TASK TO CARRY OUT:
The entries below contain a line with "(** With the superblock [sb]. *)" and a line with "GetBestSuperblock env h". Quote exactly those two lines and all lines between them.

START SOURCE INFORMATION

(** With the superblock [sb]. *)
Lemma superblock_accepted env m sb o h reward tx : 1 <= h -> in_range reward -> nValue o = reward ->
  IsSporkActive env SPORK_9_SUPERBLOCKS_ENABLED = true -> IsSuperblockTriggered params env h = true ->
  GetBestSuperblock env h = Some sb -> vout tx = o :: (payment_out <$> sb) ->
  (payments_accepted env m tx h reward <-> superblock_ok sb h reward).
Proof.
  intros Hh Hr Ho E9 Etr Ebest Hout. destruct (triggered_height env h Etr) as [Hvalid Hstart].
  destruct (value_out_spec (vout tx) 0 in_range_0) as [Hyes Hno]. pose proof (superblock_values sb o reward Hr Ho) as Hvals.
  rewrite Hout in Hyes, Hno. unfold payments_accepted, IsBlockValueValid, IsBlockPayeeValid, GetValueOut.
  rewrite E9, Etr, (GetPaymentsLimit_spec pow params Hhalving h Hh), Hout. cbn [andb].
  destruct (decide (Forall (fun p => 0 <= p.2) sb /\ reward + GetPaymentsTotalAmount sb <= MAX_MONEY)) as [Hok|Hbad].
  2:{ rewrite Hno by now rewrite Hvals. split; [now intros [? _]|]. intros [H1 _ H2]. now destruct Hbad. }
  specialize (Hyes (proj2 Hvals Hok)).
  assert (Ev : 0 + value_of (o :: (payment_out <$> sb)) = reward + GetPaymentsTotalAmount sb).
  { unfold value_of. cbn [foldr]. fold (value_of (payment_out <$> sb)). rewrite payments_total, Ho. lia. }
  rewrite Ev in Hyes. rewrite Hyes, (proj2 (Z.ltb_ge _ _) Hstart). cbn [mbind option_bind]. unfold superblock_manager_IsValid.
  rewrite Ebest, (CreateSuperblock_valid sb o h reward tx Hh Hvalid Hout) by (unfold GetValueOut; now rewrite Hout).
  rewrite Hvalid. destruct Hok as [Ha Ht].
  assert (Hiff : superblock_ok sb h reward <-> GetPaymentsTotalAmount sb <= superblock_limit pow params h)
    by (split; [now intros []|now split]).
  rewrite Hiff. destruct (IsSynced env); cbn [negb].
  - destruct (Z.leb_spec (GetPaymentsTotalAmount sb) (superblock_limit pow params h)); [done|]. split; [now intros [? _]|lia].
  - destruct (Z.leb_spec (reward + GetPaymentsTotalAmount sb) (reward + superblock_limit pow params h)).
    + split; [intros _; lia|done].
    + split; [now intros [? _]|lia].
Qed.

END SOURCE INFORMATION
START SOURCE INFORMATION

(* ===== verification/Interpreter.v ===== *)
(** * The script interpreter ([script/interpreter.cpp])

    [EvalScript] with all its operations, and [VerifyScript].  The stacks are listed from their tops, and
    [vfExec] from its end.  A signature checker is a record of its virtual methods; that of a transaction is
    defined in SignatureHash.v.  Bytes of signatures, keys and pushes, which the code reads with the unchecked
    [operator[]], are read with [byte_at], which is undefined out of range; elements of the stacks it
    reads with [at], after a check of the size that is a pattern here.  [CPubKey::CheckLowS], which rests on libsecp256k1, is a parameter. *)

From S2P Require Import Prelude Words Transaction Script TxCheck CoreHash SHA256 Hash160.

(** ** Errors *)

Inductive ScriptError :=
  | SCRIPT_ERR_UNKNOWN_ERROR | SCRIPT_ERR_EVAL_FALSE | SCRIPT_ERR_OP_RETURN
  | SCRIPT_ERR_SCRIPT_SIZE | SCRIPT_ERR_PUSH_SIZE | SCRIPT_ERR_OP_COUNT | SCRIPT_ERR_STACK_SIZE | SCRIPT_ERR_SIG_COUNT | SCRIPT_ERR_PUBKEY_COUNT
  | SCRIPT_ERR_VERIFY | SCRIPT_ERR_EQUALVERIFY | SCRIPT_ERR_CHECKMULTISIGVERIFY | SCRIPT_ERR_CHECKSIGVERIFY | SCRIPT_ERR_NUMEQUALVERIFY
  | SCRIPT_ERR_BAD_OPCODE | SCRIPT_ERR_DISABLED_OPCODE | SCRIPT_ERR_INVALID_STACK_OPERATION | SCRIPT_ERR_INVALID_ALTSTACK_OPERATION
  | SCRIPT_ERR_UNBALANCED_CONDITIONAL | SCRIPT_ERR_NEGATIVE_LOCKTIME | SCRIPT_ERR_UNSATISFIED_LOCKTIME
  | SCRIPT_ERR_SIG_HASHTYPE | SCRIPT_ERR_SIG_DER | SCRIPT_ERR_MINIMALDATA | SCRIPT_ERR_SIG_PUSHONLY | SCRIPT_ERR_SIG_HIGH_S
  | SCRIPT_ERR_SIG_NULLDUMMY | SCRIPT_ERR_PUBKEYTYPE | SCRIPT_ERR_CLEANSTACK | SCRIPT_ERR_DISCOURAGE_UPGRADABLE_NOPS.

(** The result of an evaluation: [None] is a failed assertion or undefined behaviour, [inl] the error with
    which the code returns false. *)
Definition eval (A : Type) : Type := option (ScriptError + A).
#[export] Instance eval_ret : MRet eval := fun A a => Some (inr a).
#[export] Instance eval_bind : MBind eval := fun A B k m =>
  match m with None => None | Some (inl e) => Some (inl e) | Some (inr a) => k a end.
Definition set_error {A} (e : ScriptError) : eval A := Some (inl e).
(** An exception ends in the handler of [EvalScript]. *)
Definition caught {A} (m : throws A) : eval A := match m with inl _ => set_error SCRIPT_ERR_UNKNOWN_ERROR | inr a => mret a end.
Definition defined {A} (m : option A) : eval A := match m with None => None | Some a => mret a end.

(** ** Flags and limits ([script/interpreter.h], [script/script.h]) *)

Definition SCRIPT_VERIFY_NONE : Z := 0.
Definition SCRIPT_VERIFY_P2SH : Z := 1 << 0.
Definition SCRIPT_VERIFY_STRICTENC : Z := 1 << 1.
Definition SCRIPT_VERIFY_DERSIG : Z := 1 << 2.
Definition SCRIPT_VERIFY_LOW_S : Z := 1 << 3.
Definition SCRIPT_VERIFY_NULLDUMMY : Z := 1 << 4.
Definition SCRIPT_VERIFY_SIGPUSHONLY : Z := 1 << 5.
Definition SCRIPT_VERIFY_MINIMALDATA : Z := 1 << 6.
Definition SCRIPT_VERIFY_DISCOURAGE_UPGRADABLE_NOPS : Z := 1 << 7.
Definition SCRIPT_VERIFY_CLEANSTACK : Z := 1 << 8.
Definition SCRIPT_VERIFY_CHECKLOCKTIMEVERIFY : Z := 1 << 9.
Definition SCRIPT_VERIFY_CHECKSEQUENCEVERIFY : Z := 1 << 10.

END SOURCE INFORMATION

REPLY:
(** With the superblock [sb]. *)
Lemma superblock_accepted env m sb o h reward tx : 1 <= h -> in_range reward -> nValue o = reward ->
  IsSporkActive env SPORK_9_SUPERBLOCKS_ENABLED = true -> IsSuperblockTriggered params env h = true ->
  GetBestSuperblock env h = Some sb -> vout tx = o :: (payment_out <$> sb) ->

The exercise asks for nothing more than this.